"Contro di me c'è stato un complotto-vendetta. Tutti coloro che mi hanno colpito hanno avuto delle gratifiche e avanzamenti di carriera all'interno del loro sistema di lavoro". Lo ha detto all'ANSA Amedeo Matacena collegato via Skype da Dubai.
Matacena ha aggiunto che "ci sono state delle cose strane che hanno portato alla mia condanna, tenendo conto che precedentemente c'erano due assoluzioni nel merito". "Con la mia attività parlamentare - ha proseguito - mi interessai del 'palazzo dei veleni' di Reggio Calabria facendo numerose interrogazioni su comportamenti di magistrati, su problemi di pagamenti di pentiti in nero, su riscatti per sequestri pagati con i soldi dello Stato. Evidentemente questo mio interessamento non è stato gradito. Quando la Cassazione ha annullato la sentenza di assoluzione, rimandandomi al giudice del rinvio, i miei avvocati ed il mio vecchio segretario politico videro un magistrato a me ben noto che era nell'ufficio del presidente della cassazione che mi avrebbe giudicato e che avrebbe annullato la sentenza. Quando poi il processo passò al giudice di secondo grado, venne cambiato il giudice. Inizialmente c'era un magistrato molto garantista e venne sostituito con un giudice di Magistratura democratica che mi ha condannato. Tutto questo mi rende perplesso sulla vicenda della mia condanna".

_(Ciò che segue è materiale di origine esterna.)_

(** * Host shell sessions (composio/tools/env/host/shell.py)

    A shallow embedding of the two shell sessions of [shell.py], the local
    [HostShell] and the remote [SSHShell], and of the parts of Python's
    [str] they rely on.

    Text.  A Python [str] is modelled as a list of characters, a character
    being a code point below 256 (type [ascii]).  The [str] methods below
    follow CPython on that range: which characters are white space, which
    ones end a line for [splitlines], what [lower] changes.

    Bytes.  Pipes and channels carry bytes, and a byte is one of the 256
    values of [ascii] as well.  [decode] is the strict UTF-8 decoding of
    [bytes.decode()]: it fails on bytes that are not well-formed, and on
    well-formed bytes with a character above U+00FF it answers [Beyond],
    with which the model stops ([Pending]) rather than go on with text it
    does not cover.

    Time.  The clock counts milliseconds; [time.sleep(0.3)] is a sleep of
    300. *)

From Stdlib Require Import String.
From Stdlib Require Import Ascii List ZArith Lia Bool Arith.
From Stdlib Require DecimalString DecimalZ.
Import ListNotations.

Local Open Scope list_scope.

(** ** Python strings *)

Module Py.

Definition str := list ascii.

(** A literal. *)
Definition py (s : String.string) : str := String.list_ascii_of_string s.

Definition ord (c : ascii) : N := N_of_ascii c.

Definition chr_eqb (a b : ascii) : bool := Ascii.eqb a b.

Fixpoint str_eqb (a b : str) : bool :=
  match a, b with
  | [], [] => true
  | x :: a', y :: b' => chr_eqb x y && str_eqb a' b'
  | _, _ => false
  end.

(** [c.isspace()]: tab to carriage return, the four separators 0x1c-0x1f,
    space, NEL (0x85) and the no-break space (0xa0). *)
Definition isspace (c : ascii) : bool :=
  let n := ord c in
  ((9 <=? n) && (n <=? 13) || (28 <=? n) && (n <=? 32) || (n =? 133) || (n =? 160))%N.

(** The characters at which [splitlines] cuts: LF, VT, FF, CR, FS, GS, RS
    and NEL. *)
Definition is_linebreak (c : ascii) : bool :=
  let n := ord c in
  ((10 <=? n) && (n <=? 13) || (28 <=? n) && (n <=? 30) || (n =? 133))%N.

Definition LF : ascii := ascii_of_N 10.
Definition CR : ascii := ascii_of_N 13.

(** [c.lower()]: A-Z and the capital letters of Latin-1 (0xc0-0xde but the
    multiplication sign 0xd7) move up by 32. *)
Definition lower_chr (c : ascii) : ascii :=
  let n := ord c in
  if ((65 <=? n) && (n <=? 90) || (192 <=? n) && (n <=? 222) && negb (n =? 215))%N
  then ascii_of_N (n + 32) else c.

Definition lower (s : str) : str := map lower_chr s.

Fixpoint lstrip (s : str) : str :=
  match s with
  | c :: s' => if isspace c then lstrip s' else s
  | [] => []
  end.

Definition rstrip (s : str) : str := rev (lstrip (rev s)).

Definition strip (s : str) : str := rstrip (lstrip s).

(** [s.startswith(p)] *)
Fixpoint startswith (s p : str) {struct p} : bool :=
  match p, s with
  | [], _ => true
  | x :: p', y :: s' => chr_eqb x y && startswith s' p'
  | _ :: _, [] => false
  end.

(** [s.endswith(p)] *)
Definition endswith (s p : str) : bool := startswith (rev s) (rev p).

(** Index of the first occurrence of [m] in [s]. *)
Fixpoint index (m s : str) : option nat :=
  if startswith s m then Some 0%nat
  else match s with
       | [] => None
       | _ :: s' => option_map S (index m s')
       end.

(** [s.find(m)], which is -1 when [m] does not occur. *)
Definition find (s m : str) : Z :=
  match index m s with
  | Some i => Z.of_nat i
  | None => (-1)%Z
  end.

(** [m in s] *)
Definition contains (m s : str) : bool :=
  match index m s with Some _ => true | None => false end.

(** An occurrence of [m] in [s], as a proposition. *)
Definition occurs (m s : str) : Prop := exists a b, s = a ++ m ++ b.

(** The slice [s[:i]]; a negative [i] counts from the end. *)
Definition slice_to (s : str) (i : Z) : str :=
  if (i <? 0)%Z then firstn (Z.to_nat (Z.of_nat (length s) + i)) s
  else firstn (Z.to_nat i) s.

(** The slice [s[i:]] for [i >= 0]. *)
Definition slice_from (s : str) (i : nat) : str := skipn i s.

(** [s.split()]: the maximal runs of characters that are not white space. *)
Fixpoint split_ws (s : str) : list str :=
  match s with
  | [] => []
  | c :: s' =>
      if isspace c then split_ws s'
      else match s' with
           | [] => [[c]]
           | d :: _ =>
               if isspace d then [c] :: split_ws s'
               else match split_ws s' with
                    | w :: ws => (c :: w) :: ws
                    | [] => [[c]]
                    end
           end
  end.

(** [s.split(sep)] for a separator that is not empty (Python raises on an
    empty one; every call of the source passes a literal or a marker).
    [skip] counts the characters of a separator still to be passed over,
    [acc] is the current piece, reversed. *)
Fixpoint split_go (sep : str) (skip : nat) (acc : str) (s : str) : list str :=
  match s with
  | [] => [rev acc]
  | c :: s' =>
      match skip with
      | S k => split_go sep k acc s'
      | O => if startswith s sep
             then rev acc :: split_go sep (length sep - 1) [] s'
             else split_go sep 0 (c :: acc) s'
      end
  end.

Definition split (s sep : str) : list str := split_go sep 0 [] s.

(** [s.replace(old, new)] for [old] not empty. *)
Fixpoint replace_go (old new : str) (skip : nat) (s : str) : str :=
  match s with
  | [] => []
  | c :: s' =>
      match skip with
      | S k => replace_go old new k s'
      | O => if startswith s old
             then new ++ replace_go old new (length old - 1) s'
             else c :: replace_go old new 0 s'
      end
  end.

Definition replace (s old new : str) : str := replace_go old new 0 s.

(** [s.splitlines()]: CR LF counts as one line end, and no empty last line
    is reported after a final line end. *)
Fixpoint splitlines_go (acc : str) (s : str) : list str :=
  match s with
  | [] => match acc with [] => [] | _ => [rev acc] end
  | c :: s' =>
      if chr_eqb c CR then
        match s' with
        | d :: s'' => if chr_eqb d LF then rev acc :: splitlines_go [] s''
                      else rev acc :: splitlines_go [] s'
        | [] => [rev acc]
        end
      else if is_linebreak c then rev acc :: splitlines_go [] s'
      else splitlines_go (c :: acc) s'
  end.

Definition splitlines (s : str) : list str := splitlines_go [] s.

(** [sep.join(parts)] *)
Fixpoint join (sep : str) (parts : list str) : str :=
  match parts with
  | [] => []
  | [p] => p
  | p :: rest => p ++ sep ++ join sep rest
  end.

(** Items by position: [l[i]] raises IndexError out of range. *)
Definition item {A} (l : list A) (i : nat) : option A := nth_error l i.

(** [x in t] for a tuple of strings. *)
Definition in_tuple (x : str) (t : list str) : bool := existsb (str_eqb x) t.

(** *** [int(s)] and [str(n)] *)

Definition digit_val (c : ascii) : option Z :=
  let n := ord c in
  if ((48 <=? n) && (n <=? 57))%N then Some (Z.of_N n - 48)%Z else None.

Definition is_underscore (c : ascii) : bool := (ord c =? 95)%N.

(** Digits with single underscores between them; [acc] is the value read
    so far and [after_digit] tells whether the last character was a digit. *)
Fixpoint digits_go (acc : Z) (after_digit : bool) (s : str) : option Z :=
  match s with
  | [] => if after_digit then Some acc else None
  | c :: s' =>
      match digit_val c with
      | Some d => digits_go (10 * acc + d)%Z true s'
      | None => if is_underscore c && after_digit then digits_go acc false s'
                else None
      end
  end.

(** [int(s)] in base ten: white space around, an optional sign, digits.
    [None] stands for ValueError.  (The limit on the number of digits that
    recent interpreters put on the conversion is not modelled.) *)
Definition int (s : str) : option Z :=
  match strip s with
  | [] => None
  | c :: s' =>
      if (ord c =? 45)%N then option_map Z.opp (digits_go 0 false s')
      else if (ord c =? 43)%N then digits_go 0 false s'
      else digits_go 0 false (c :: s')
  end.

(** [str(n)], also what an f-string puts for [{n}]. *)
Definition str_of_int (n : Z) : str :=
  py (DecimalString.NilZero.string_of_int (Z.to_int n)).

(** *** Bytes and UTF-8 *)

Definition bytes : Type := list ascii.

(** What [b.decode()] comes to. *)
Inductive decoded : Type :=
| Decoded (s : str)
| Malformed            (* UnicodeDecodeError *)
| Beyond.              (* well-formed, with a character above U+00FF *)

(** A continuation byte, 0x80 to 0xBF. *)
Definition is_cont (b : ascii) : bool := ((128 <=? ord b) && (ord b <=? 191))%N.

(** The second byte of a sequence of three: 0xA0 to 0xBF behind 0xE0 (no
    overlong form), 0x80 to 0x9F behind 0xED (no surrogate). *)
Definition second_of_three (lead : N) (b : ascii) : bool :=
  (if lead =? 224 then (160 <=? ord b) && (ord b <=? 191)
   else if lead =? 237 then (128 <=? ord b) && (ord b <=? 159)
   else is_cont b)%N.

(** The second byte of a sequence of four: 0x90 to 0xBF behind 0xF0,
    0x80 to 0x8F behind 0xF4 (nothing above U+10FFFF). *)
Definition second_of_four (lead : N) (b : ascii) : bool :=
  (if lead =? 240 then (144 <=? ord b) && (ord b <=? 191)
   else if lead =? 244 then (128 <=? ord b) && (ord b <=? 143)
   else is_cont b)%N.

(** One more character in front of what follows. *)
Definition put (c : ascii) (d : decoded) : decoded :=
  match d with
  | Decoded s => Decoded (c :: s)
  | other => other
  end.

(** A character above U+00FF in front of what follows. *)
Definition far (d : decoded) : decoded :=
  match d with
  | Decoded _ => Beyond
  | other => other
  end.

(** [b.decode()], which is strict UTF-8: one byte below 0x80; two bytes
    from the leads 0xC2 to 0xDF, of which 0xC2 and 0xC3 give the
    characters U+0080 to U+00FF; three bytes from 0xE0 to 0xEF; four from
    0xF0 to 0xF4.  Anything else is malformed, and so is a sequence that
    the end cuts short. *)
Fixpoint decode (b : bytes) : decoded :=
  match b with
  | [] => Decoded []
  | x :: r =>
      let n := ord x in
      if (n <? 128)%N then put x (decode r)
      else if (n <? 194)%N then Malformed
      else if (n <? 224)%N then
        match r with
        | c :: r' =>
            if is_cont c then
              if (n =? 194)%N then put c (decode r')
              else if (n =? 195)%N then put (ascii_of_N (ord c + 64)) (decode r')
              else far (decode r')
            else Malformed
        | [] => Malformed
        end
      else if (n <? 240)%N then
        match r with
        | c1 :: c2 :: r' =>
            if second_of_three n c1 && is_cont c2 then far (decode r')
            else Malformed
        | _ => Malformed
        end
      else if (n <? 245)%N then
        match r with
        | c1 :: c2 :: c3 :: r' =>
            if second_of_four n c1 && is_cont c2 && is_cont c3
            then far (decode r')
            else Malformed
        | _ => Malformed
        end
      else Malformed
  end.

Poi i riferimenti a Scajola: "I miei rapporti con Claudio Scajola, nati nel 1994 quando fui eletto per la prima volta al Parlamento con Forza Italia, si sono rafforzati con il nostro trasferimento a Montecarlo.Mia moglie ha perso suo padre, che era coetaneo di Scajola - ha aggiunto - e quindi vede in lui una figura paterna. Mi sembra normale che una donna che si trova in difficoltà vada a chiedere aiuto ad un amico che ha grandi esperienze".
Di diverso avviso gli inquirenti. "Non occorre rimarcare la portata gravemente indiziaria delle conversazioni intercettate, dalle quali emerge un ruolo di Claudio Scajola che va ben oltre la veste di tramite a favore del Matacena e della Rizzo". È quanto scrivono i magistrati della Dda di Reggio Calabria nella richiesta di custodia cautelare nei confronti di Claudio Scajola e delle altre sette persone arrestate dalla Dia nell'ambito dell'operazione Breakfast.

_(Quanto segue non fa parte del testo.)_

Definition notebook : list (list stmt) :=
  [ [ Import "intake" None;
      Import "numpy" (Some "np");
      Import "xarray" (Some "xr");
      Import "holoviews" (Some "hv");
      Import "cartopy.crs" (Some "ccrs");
      Import "geoviews" (Some "gv");
      Import "hvplot.xarray" None;
      Expr (Call (attr2 "hv" "extension") [Str "bokeh"] [("width", IntLit 80)]) ];
    [ Assign [Name "cat"]
        (Call (attr2 "intake" "open_catalog") [Str "../catalog.yml"] []);
      Assign [Name "landsat_5_da"]
        (Call (Attribute (attr2 "cat" "landsat_5_small") "read_chunked") [] []);
      Assign [Name "landsat_8_da"]
        (Call (Attribute (attr2 "cat" "landsat_8_small") "read_chunked") [] []) ];
    [ Expr (Name "landsat_8_da") ];
    [ Assign [Name "NDVI_1988"] (ndvi_expr "landsat_5_da" 4 3);
      Expr (Name "NDVI_1988") ];
    [ Assign [Name "NDVI_2017"] (ndvi_expr "landsat_8_da" 5 4);
      Expr (Name "NDVI_2017") ];
    [ Assign [Name "diff"] (BinOp (Name "NDVI_2017") Sub (Name "NDVI_1988"));
      Expr (hvplot_image (Name "diff")
              [("width", IntLit 400); ("cmap", Str "coolwarm");
               clim (USub (IntLit 1)) (IntLit 1)]) ];
    [ Expr (attr2 "diff" "shape") ];
    [ Expr (Call (Name "print")
              [Attribute (Subscript (attr2 "NDVI_1988" "x") (IntLit 0)) "values"] []);
      Expr (Call (Name "print")
              [Attribute (Subscript (attr2 "NDVI_2017" "x") (IntLit 0)) "values"] []) ];
    [ Expr (Call (Name "print")
              [Attribute
                 (BinOp (Subscript (attr2 "NDVI_1988" "x") (IntLit 1)) Sub
                        (Subscript (attr2 "NDVI_1988" "x") (IntLit 0))) "values"] []);
      Expr (Call (Name "print")
              [Attribute
                 (BinOp (Subscript (attr2 "NDVI_2017" "x") (IntLit 1)) Sub
                        (Subscript (attr2 "NDVI_2017" "x") (IntLit 0))) "values"] []) ];
    [ Expr (attr2 "landsat_8_da" "crs") ];
    [ Assign [Name "crs"]
        (Call (Attribute (attr2 "gv" "util") "proj_to_cartopy")
              [attr2 "landsat_8_da" "crs"] []) ];
    [ Assign [TupleLit [Name "x_center"; Name "y_center"]]
        (Call (attr2 "crs" "transform_point")
              [USub (FloatLit (1187081 # 10000)); FloatLit (386942 # 10000);
               Call (attr2 "ccrs" "PlateCarree") [] []] []) ];
    [ Assign [Name "buffer"] (FloatLit 15000);
      Assign [Name "xmin"] (BinOp (Name "x_center") Sub (Name "buffer"));
      Assign [Name "xmax"] (BinOp (Name "x_center") Add (Name "buffer"));
      Assign [Name "ymin"] (BinOp (Name "y_center") Sub (Name "buffer"));
      Assign [Name "ymax"] (BinOp (Name "y_center") Add (Name "buffer"));
      Assign [Name "bounding_box"]
        (ListLit [ListLit [ListLit [Name "xmin"; Name "ymin"];
                           ListLit [Name "xmin"; Name "ymax"];
                           ListLit [Name "xmax"; Name "ymax"];
                           ListLit [Name "xmax"; Name "ymin"]]]) ];
    [ Expr (BinOp (Attribute (attr2 "gv" "tile_sources") "EsriImagery") Mult
              (Call (Attribute
                       (Call (attr2 "gv" "Polygons") [Name "bounding_box"]
                             [("crs", Name "crs")]) "options")
                    [] [("alpha", FloatLit (4 # 10))])) ];
    [ Assign [Name "res"] (IntLit 200);
      Assign [Name "x"] (arange_call "xmin" "xmax" "res");
      Assign [Name "y"] (arange_call "ymin" "ymax" "res") ];
    [ Expr (Call (attr2 "NDVI_1988" "load") [] []);
      Expr (Call (attr2 "NDVI_2017" "load") [] []) ];
    [ Assign [Name "NDVI_2017_regridded"]
        (Call (attr2 "NDVI_2017" "interp") [] [("x", Name "x"); ("y", Name "y")]);
      Assign [Name "NDVI_1988_regridded"]
        (Call (attr2 "NDVI_1988" "interp") [] [("x", Name "x"); ("y", Name "y")]) ];
    [ Assign [Name "ds_regridded"]
        (Call (attr2 "xr" "Dataset")
              [DictLit [(Str "NDVI_1988", Name "NDVI_1988_regridded");
                        (Str "NDVI_2017", Name "NDVI_2017_regridded")]] []);
      Expr (Name "ds_regridded") ];
    [ Expr (BinOp
              (Call (Attribute
                       (hvplot_image (attr2 "ds_regridded" "NDVI_1988")
                          [("crs", Name "crs"); ("width", IntLit 350);
                           clim (USub (IntLit 3)) (IntLit 1)]) "relabel")
                    [Str "1988"] [])
              Add
              (Call (Attribute
                       (hvplot_image (attr2 "ds_regridded" "NDVI_2017")
                          [("crs", Name "crs"); ("width", IntLit 350);
                           clim (USub (IntLit 3)) (IntLit 1)]) "relabel")
                    [Str "2017"] [])) ];
    [ Assign [Name "diff_regridded"]
        (BinOp (Subscript (Name "ds_regridded") (Str "NDVI_2017")) Sub
               (Subscript (Name "ds_regridded") (Str "NDVI_1988")));
      Expr (Name "diff_regridded") ];
    [ Expr (hvplot_image (Name "diff_regridded")
              [("crs", Name "crs"); ("width", IntLit 400);
               ("cmap", Str "coolwarm"); clim (USub (IntLit 1)) (IntLit 1)]) ];
    [ Assign [Name "res_1000"] (FloatLit 1000);
      Assign [Name "x_1000"] (arange_call "xmin" "xmax" "res");
      Assign [Name "y_1000"] (arange_call "ymin" "ymax" "res") ];
    [ Assign [Name "diff_res_1000"]
        (Call (Attribute
           (Call (Attribute
              (Call (Attribute
                 (Call (Attribute
                    (Call (Attribute
                       (Name "diff_regridded") "groupby_bins")
                       [Str "x"; Name "x_1000"]
                       [("labels", Subscript (Name "x") (Slice None (Some (USub (IntLit 1)))))])
                    "mean") [] [("dim", Str "x")])
                 "groupby_bins")
                 [Str "y"; Name "y_1000"]
                 [("labels", Subscript (Name "y") (Slice None (Some (USub (IntLit 1)))))])
              "mean") [] [("dim", Str "y")])
           "rename") [] [("x_bins", Str "x"); ("y_bins", Str "y")]);
      Expr (Name "diff_res_1000") ];
    [ ] ].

Intanto sarà fissato a breve l'esame del ricorso dei Pm della Dda di Reggio Calabria contro la decisione del giudice per le indagini preliminari di non contestare l'aggravante mafiosa all'ex ministro Claudio Scajola e alle altre sette persone arrestate la settimana scorsa. Lo si apprende negli ambienti dei difensori degli indagati.
Nella richiesta di custodia cautelare avanzata dalla Dda al giudice per le indagini preliminari di Reggio Calabria si parla anche di un prestito di tre milioni e mezzo di dollari concesso dalla banca Greca "Marfin Egnatia Bank Societe Anonyme", con sede legale a Thessaloniki (Grecia), alla Amadeus spa. Attraverso gli atti relativi al mutuo, acquisiti dalla Procura di Reggio Calabria, emergerebbe "l'individuazione - scrivono i Pm - dei reali proprietari delle quote riferibili alle società estere partecipate della Solemar srl, compresa la stessa Amadeus spa, identificabili nei coniugi Amedeo Matacena e Chiara Rizzo".
cronaca
Matacena si difende da Dubai: "Vittima di complotto, Scajola? Chiesto aiuto a un amico"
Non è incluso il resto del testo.